_Work to be completed_
Once you have read the entries, copy all of them exactly.

_Data entries_
(** The constructor of ServerSetup keeps a salt given as bytes as it is,
    also when it is empty, and reads a verifier given as bytes with
    [toBigInt]: an empty verifier array makes the constructor itself throw
    a [SyntaxError], before any call of [verify]. *)
Theorem server_new_from_bytes (I : string) (s v : Uint8Array) :
  (v <> [] ->
   ServerSetup.new {| ServerSetup.I := I; ServerSetup.s := Bytes s;
                      ServerSetup.v := Bytes v |}
   = Return (ServerSetup.mk I s (big_endian v))) /\
  ServerSetup.new {| ServerSetup.I := I; ServerSetup.s := Bytes s;
                     ServerSetup.v := Bytes [] |}
  = Throw SyntaxError /\
  ServerSetup.new {| ServerSetup.I := I; ServerSetup.s := Bytes s;
                     ServerSetup.v := Text "" |}
  = Throw SyntaxError.
Proof.
  split; [| split; reflexivity].
  intros Hv. destruct v as [| b v]; [contradiction |].
  unfold ServerSetup.new. cbn [ServerSetup.I ServerSetup.s ServerSetup.v decode cbind].
  rewrite toBigInt_cons. reflexivity.
Qed.

Lemma server_new_from_bytes_witness :
  ServerSetup.new {| ServerSetup.I := "alice"; ServerSetup.s := Bytes [];
                     ServerSetup.v := Bytes [x01; x23] |}
  = Return (ServerSetup.mk "alice" [] 291).
Proof.
  exact (proj1 (server_new_from_bytes "alice" [] [x01; x23]) ltac:(discriminate)).
Defined.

_Problem solution_
(** The constructor of ServerSetup keeps a salt given as bytes as it is,
    also when it is empty, and reads a verifier given as bytes with
    [toBigInt]: an empty verifier array makes the constructor itself throw
    a [SyntaxError], before any call of [verify]. *)
Theorem server_new_from_bytes (I : string) (s v : Uint8Array) :
  (v <> [] ->
   ServerSetup.new {| ServerSetup.I := I; ServerSetup.s := Bytes s;
                      ServerSetup.v := Bytes v |}
   = Return (ServerSetup.mk I s (big_endian v))) /\
  ServerSetup.new {| ServerSetup.I := I; ServerSetup.s := Bytes s;
                     ServerSetup.v := Bytes [] |}
  = Throw SyntaxError /\
  ServerSetup.new {| ServerSetup.I := I; ServerSetup.s := Bytes s;
                     ServerSetup.v := Text "" |}
  = Throw SyntaxError.
Proof.
  split; [| split; reflexivity].
  intros Hv. destruct v as [| b v]; [contradiction |].
  unfold ServerSetup.new. cbn [ServerSetup.I ServerSetup.s ServerSetup.v decode cbind].
  rewrite toBigInt_cons. reflexivity.
Qed.

Lemma server_new_from_bytes_witness :
  ServerSetup.new {| ServerSetup.I := "alice"; ServerSetup.s := Bytes [];
                     ServerSetup.v := Bytes [x01; x23] |}
  = Return (ServerSetup.mk "alice" [] 291).
Proof.
  exact (proj1 (server_new_from_bytes "alice" [] [x01; x23]) ltac:(discriminate)).
Defined.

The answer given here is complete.